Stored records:
┌──

(* ===== verification/Independence.v ===== *)
(** * Independence of the stack

    The functions of the driver declare their arrays without initialising
    them, so that what they compute could depend on what the stack held.
    This file shows when it does not: with a transport that terminates
    its answers, a request has the same outcome on every stack: the same
    result, the same transport and the same calls when it returns, and
    no result on any stack when it does not ([Contract]); and so has a
    session, with the results of all its requests.  The two
    exceptions are exact: a frame of no bytes ([Exchange]) and a
    frequency answer of fewer than three characters ([Frequency]) do
    read what the stack held.  A transport that stores nothing, as after
    a timeout, is not of this kind: the functions that compare the
    response array with [OK] then answer from the stack. *)

From Stdlib Require Import Init.Byte.
From S2P Require Import Prelude CString Printf Commands Float32 Transport Payload Driver.
From S2P Require Import Exchange Queries Frequency Refinement Session Contract Simulation.

Section independence.
Context {T : Type} `{Transport T}.
Implicit Types (w : world T) (j : junk) (r : request).

(** The requests that do not read the stack in the state [w]: a frame
    announces a byte or more, and the answer to a frequency query has at
    least the three characters of the first field. *)
Definition stack_free (r : request) (w : world T) : Prop :=
  match r with
  | SendFrame _ n _ => (0 < n)%nat
  | GetTxFreq =>
      (3 <= length (strn (respond (dev w)
                      (Call (chars "AT$IF?") 32 WISOL_SIGFOX_DEFAULT_TIMEOUT)).1))%nat
  | GetRxFreq =>
      (3 <= length (strn (respond (dev w)
                      (Call (chars "AT$DR?") 32 WISOL_SIGFOX_DEFAULT_TIMEOUT)).1))%nat
  | _ => True
  end.

#[export] Instance stack_free_dec r w : Decision (stack_free r w).
Proof. destruct r; simpl; apply _. Defined.

(** A session reads no stack when each of its requests is [stack_free] in
    the state the calls before it leave. *)
Fixpoint session_stack_free (s : list (junk * request)) (w : world T) : Prop :=
  match s with
  | [] => True
  | (j, r) :: s' => stack_free r w /\ session_stack_free s' (replay (calls_for j r) w)
  end.

#[export] Instance session_stack_free_dec s w : Decision (session_stack_free s w).
Proof. revert w. induction s as [|[j r] s IH]; intros w; simpl; apply _. Defined.

(** ** The operations, one by one *)

Lemma bind_congr {A B} (m m' : M T A) (k : A -> M T B) w :
  m w = m' w -> (m ≫= k) w = (m' ≫= k) w.
Proof. intros Hm. unfold mbind, M_bind. by rewrite Hm. Qed.

(** The fields of an answer that is terminated after three characters or
    more come from the answer alone. *)
Lemma freq_str_to_fl_text j text rest :
  NUL ∉ text -> (3 <= length text)%nat ->
  wisol_sigfox__freq_str_to_fl j (text ++ NUL :: rest) =
    (i1 ← atoi (take 3 text ++ [NUL]);
     i2 ← atoi ((take 6 (drop 3 text) ++ replicate (6 - length (drop 3 text)) NUL) ++ [NUL]);
     Some (freq_of_ints i1 i2)).
Proof.
  intros Hn Hl. apply freq_str_to_fl_fields.
  - rewrite (strncpy_src_cstr _ text) by (by apply cstr_app).
    replace (3 - length text)%nat with 0%nat by lia. by rewrite app_nil_r.
  - rewrite drop_app_le by lia. by apply strncpy_src_cstr, cstr_app, not_elem_of_drop.
Qed.

(** ** Timeouts *)

Lemma stored_nil (buf : list ascii) : stored [] buf = buf.
Proof. done. Qed.

(** C19. A transport that stores nothing, as when the module does not
    answer before the timeout: [wisol_sigfox__ready] and
    [wisol_sigfox__send_frame] still make their call and return whether
    the stack held the string [OK] where the response array is allocated
    (offset 0, respectively 81), and [wisol_sigfox__get_power_level],
    which clears its array, returns 0. *)
Theorem timeout_reads_stack j p n d w :
  (forall c, (respond (dev w) c).1 = []) -> (0 < n <= 12)%nat -> (n <= length p)%nat ->
  (exists w', wisol_sigfox__ready j w = Some (is_OK (uninit j 0 32), w')) /\
  (exists w', wisol_sigfox__send_frame j p n d w = Some (is_OK (uninit j 81 32), w')) /\
  (exists w', wisol_sigfox__get_power_level j w = Some (0, w')).
Proof.
  intros Hs Hn Hp. split; [|split].
  - rewrite ready_stored, Hs, stored_nil. by eexists.
  - rewrite send_frame_stored, Hs, stored_nil by done. by eexists.
  - rewrite get_power_level_atoi, Hs, stored_nil. by eexists.
Qed.

Context `{!Terminating T}.

Lemma ready_independent j j' w : wisol_sigfox__ready j w = wisol_sigfox__ready j' w.
Proof. by rewrite !ready_stored, !is_OK_terminated. Qed.

Lemma send_frame_independent j j' p n d w :
  (0 < n)%nat ->
  wisol_sigfox__send_frame j p n d w = wisol_sigfox__send_frame j' p n d w.
Proof.
  intros Hn. rewrite !send_frame_eq. destruct n as [|n]; [lia|].
  cbn [frame_text mbind option_bind]. cbn zeta. by rewrite !is_OK_terminated.
Qed.

Lemma get_freq_independent c fmt f j j' w :
  command c = Some fmt -> cstr fmt = Some f ->
  (3 <= length (strn (respond (dev w) (Call f 32 WISOL_SIGFOX_DEFAULT_TIMEOUT)).1))%nat ->
  get_freq c j w = get_freq c j' w.
Proof.
  intros Hc Hf Hl.
  destruct (get_freq_exchange c fmt f j w Hc Hf) as (x & -> & Hx).
  destruct (get_freq_exchange c fmt f j' w Hc Hf) as (x' & -> & Hx').
  set (cl := Call f 32 WISOL_SIGFOX_DEFAULT_TIMEOUT) in *.
  destruct (stored_terminated (dev w) cl (uninit j 32 32) eq_refl) as [rest E].
  destruct (stored_terminated (dev w) cl (uninit j' 32 32) eq_refl) as [rest' E'].
  rewrite E, freq_str_to_fl_text in Hx by (done || apply strn_no_NUL).
  rewrite E', freq_str_to_fl_text in Hx' by (done || apply strn_no_NUL).
  congruence.
Qed.

(** The firmware version with terminated answers: the two texts joined
    by a dot, cut to the size less one. *)
Lemma get_firmware_version_terminated j p n w :
  (S n <= length p)%nat ->
  let c1 := Call (chars "AT$I=4") 32 WISOL_SIGFOX_DEFAULT_TIMEOUT in
  let r1 := respond (dev w) c1 in
  let c2 := Call (chars "AT$I=5") 32 WISOL_SIGFOX_DEFAULT_TIMEOUT in
  let r2 := respond r1.2 c2 in
  let text := take n (strn r1.1 ++ chars "." ++ strn r2.1) in
  wisol_sigfox__get_firmware_version j p (S n) w =
    Some (text ++ NUL :: drop (S (length text)) p, World r2.2 (calls w ++ [c1; c2])).
Proof.
  intros Hn c1 r1 c2 r2 text. rewrite get_firmware_version_eq. cbn zeta.
  fold c1 r1 c2 r2. unfold firmware_text. fold c1 r1 c2 r2 text.
  rewrite decide_True; [done|]. unfold text. rewrite length_take. lia.
Qed.

(** One request: the same outcome whatever the stack held when the
    function was entered, whatever the sizes of the caller's arrays. *)
Lemma perform_stack_independent r j j' w :
  stack_free r w -> perform j r w = perform j' r w.
Proof.
  intros Hw.
  destruct r as [|p|p|p n dl| | |p n|p n|p n|m| |l]; cbn [perform stack_free] in *;
    apply bind_congr.
  - apply ready_independent.
  - unfold wisol_sigfox__get_id. by rewrite !get_identity_eq by (simpl; lia).
  - unfold wisol_sigfox__get_pac. by rewrite !get_identity_eq by (simpl; lia).
  - by apply send_frame_independent.
  - by apply (get_freq_independent CMD_GET_TX_FREQ (lit "AT$IF?") (chars "AT$IF?")).
  - by apply (get_freq_independent CMD_GET_RX_FREQ (lit "AT$DR?") (chars "AT$DR?")).
  - unfold wisol_sigfox__get_firmware_vcs_version. by rewrite !get_information_eq.
  - by rewrite !get_firmware_version_eq.
  - unfold wisol_sigfox__get_library_version. by rewrite !get_information_eq.
  - by rewrite !set_power_mode_stored.
  - by rewrite !get_power_level_atoi.
  - by rewrite !set_power_level_stored.
Qed.

(** C14. Stack independence.  With a transport that terminates its
    answers, two sessions of the same requests have the same outcome
    whatever the stack held when each function was entered and whatever
    the sizes of the caller's arrays: the same results, the same state of
    the transport and the same log when they return, and no result
    either when one does not.  The requests excluded are exact: a frame
    that announces no byte, and a frequency whose answer has fewer than
    three characters.  The uninitialised arrays of the driver are never
    read before they are written. *)
Theorem run_stack_independent (s s' : list (junk * request)) w :
  s.*2 = s'.*2 -> session_stack_free s w -> run_all s w = run_all s' w.
Proof.
  revert s' w. induction s as [|[j r] s IH]; intros [|[j' r'] s'] w Hs Hw; try done.
  injection Hs as <- Hs. destruct Hw as [Hr Hw]. cbn [run_all].
  pose proof (perform_stack_independent r j j' w Hr) as Hj.
  destruct (perform j r w) as [[x w1]|] eqn:Hp.
  - rewrite (M_bind_eq _ _ _ _ _ Hp), (M_bind_eq _ _ _ _ _ (eq_sym Hj)).
    apply bind_congr, IH; [done|]. by rewrite (perform_replay _ _ _ _ _ Hp).
  - by rewrite (M_bind_None _ _ _ Hp), (M_bind_None _ _ _ (eq_sym Hj)).
Qed.

End independence.

Lemma run_stack_independent_witness :
  let s (c : ascii) := [(fun _ : nat => c, Ready);
                        (fun _ : nat => c, GetFirmwareVersion (replicate 8 "#"%char) 8);
                        (fun _ : nat => c, SendFrame [x01; x02] 2 false)] in
  let w := World (Lines [chars "OK"; chars "1"; chars "23"; chars "OK"]) [] in
  run_all (s "x"%char) w = run_all (s "O"%char) w.
Proof.
  intros s w. apply (run_stack_independent (T := lines));
    [reflexivity | by apply (bool_decide_unpack _)].
Defined.

Lemma timeout_reads_stack_witness :
  let j := fun i => nth (i mod 81) (chars "OK" ++ [NUL]) "x"%char in
  (exists w', wisol_sigfox__ready (T := script) j (World [] []) = Some (true, w')) /\
  (exists w', wisol_sigfox__send_frame (T := script) j [x01] 1 false (World [] []) =
     Some (true, w')) /\
  (exists w', wisol_sigfox__get_power_level (T := script) j (World [] []) = Some (0, w')).
Proof.
  refine (timeout_reads_stack (T := script)
    (fun i => nth (i mod 81) (chars "OK" ++ [NUL]) "x"%char) [x01] 1 false (World [] []) _ _ _);
    [done | lia | simpl; lia].
Defined.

└──

Go through the data above from its first line and copy each line exactly, stopping once the line with "(** The requests" has been copied.

(* ===== verification/Independence.v ===== *)
(** * Independence of the stack

    The functions of the driver declare their arrays without initialising
    them, so that what they compute could depend on what the stack held.
    This file shows when it does not: with a transport that terminates
    its answers, a request has the same outcome on every stack: the same
    result, the same transport and the same calls when it returns, and
    no result on any stack when it does not ([Contract]); and so has a
    session, with the results of all its requests.  The two
    exceptions are exact: a frame of no bytes ([Exchange]) and a
    frequency answer of fewer than three characters ([Frequency]) do
    read what the stack held.  A transport that stores nothing, as after
    a timeout, is not of this kind: the functions that compare the
    response array with [OK] then answer from the stack. *)

From Stdlib Require Import Init.Byte.
From S2P Require Import Prelude CString Printf Commands Float32 Transport Payload Driver.
From S2P Require Import Exchange Queries Frequency Refinement Session Contract Simulation.

Section independence.
Context {T : Type} `{Transport T}.
Implicit Types (w : world T) (j : junk) (r : request).

(** The requests that do not read the stack in the state [w]: a frame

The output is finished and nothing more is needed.